> Task to carry out
From the data below, repeat exactly the lines from the line with "its ← store (items b) slot zero;" to the line with "let queued := rb_length rb in", both included.

_ _ _ _

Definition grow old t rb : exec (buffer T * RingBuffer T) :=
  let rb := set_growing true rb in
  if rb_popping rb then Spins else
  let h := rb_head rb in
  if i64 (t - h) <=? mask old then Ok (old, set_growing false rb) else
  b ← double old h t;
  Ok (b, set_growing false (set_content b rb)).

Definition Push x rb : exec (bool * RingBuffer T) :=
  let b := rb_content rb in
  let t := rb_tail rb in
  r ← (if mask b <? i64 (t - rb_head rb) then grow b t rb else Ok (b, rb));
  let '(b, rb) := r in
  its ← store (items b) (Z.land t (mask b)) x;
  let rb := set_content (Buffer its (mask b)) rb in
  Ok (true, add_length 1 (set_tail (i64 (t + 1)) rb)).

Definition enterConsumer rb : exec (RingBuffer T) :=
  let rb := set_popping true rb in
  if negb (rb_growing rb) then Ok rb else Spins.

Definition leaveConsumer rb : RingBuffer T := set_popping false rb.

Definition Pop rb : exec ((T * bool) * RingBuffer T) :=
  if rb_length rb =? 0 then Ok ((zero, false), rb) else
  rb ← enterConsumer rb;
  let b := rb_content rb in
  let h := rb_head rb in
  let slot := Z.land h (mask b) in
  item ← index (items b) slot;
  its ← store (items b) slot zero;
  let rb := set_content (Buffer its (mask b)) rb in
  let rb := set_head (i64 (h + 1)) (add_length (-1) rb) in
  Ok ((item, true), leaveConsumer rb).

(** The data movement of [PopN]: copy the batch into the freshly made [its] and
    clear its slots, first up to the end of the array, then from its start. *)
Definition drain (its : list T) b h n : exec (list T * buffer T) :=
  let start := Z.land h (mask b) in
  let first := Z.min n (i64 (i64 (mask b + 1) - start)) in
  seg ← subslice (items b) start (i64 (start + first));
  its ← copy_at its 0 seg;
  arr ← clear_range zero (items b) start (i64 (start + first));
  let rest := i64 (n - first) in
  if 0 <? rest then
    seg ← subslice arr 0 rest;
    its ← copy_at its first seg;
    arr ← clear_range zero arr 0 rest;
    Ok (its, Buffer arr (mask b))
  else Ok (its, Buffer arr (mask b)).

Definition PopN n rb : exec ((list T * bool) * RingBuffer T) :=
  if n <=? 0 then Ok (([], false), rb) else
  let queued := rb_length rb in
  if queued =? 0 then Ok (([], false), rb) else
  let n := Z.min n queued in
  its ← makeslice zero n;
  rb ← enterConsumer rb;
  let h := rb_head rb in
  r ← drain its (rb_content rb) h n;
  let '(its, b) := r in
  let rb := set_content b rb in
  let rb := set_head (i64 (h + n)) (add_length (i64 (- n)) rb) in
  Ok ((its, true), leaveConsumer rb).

_ _ _ _

> Result
  its ← store (items b) slot zero;
  let rb := set_content (Buffer its (mask b)) rb in
  let rb := set_head (i64 (h + 1)) (add_length (-1) rb) in
  Ok ((item, true), leaveConsumer rb).

(** The data movement of [PopN]: copy the batch into the freshly made [its] and
    clear its slots, first up to the end of the array, then from its start. *)
Definition drain (its : list T) b h n : exec (list T * buffer T) :=
  let start := Z.land h (mask b) in
  let first := Z.min n (i64 (i64 (mask b + 1) - start)) in
  seg ← subslice (items b) start (i64 (start + first));
  its ← copy_at its 0 seg;
  arr ← clear_range zero (items b) start (i64 (start + first));
  let rest := i64 (n - first) in
  if 0 <? rest then
    seg ← subslice arr 0 rest;
    its ← copy_at its first seg;
    arr ← clear_range zero arr 0 rest;
    Ok (its, Buffer arr (mask b))
  else Ok (its, Buffer arr (mask b)).

Definition PopN n rb : exec ((list T * bool) * RingBuffer T) :=
  if n <=? 0 then Ok (([], false), rb) else
  let queued := rb_length rb in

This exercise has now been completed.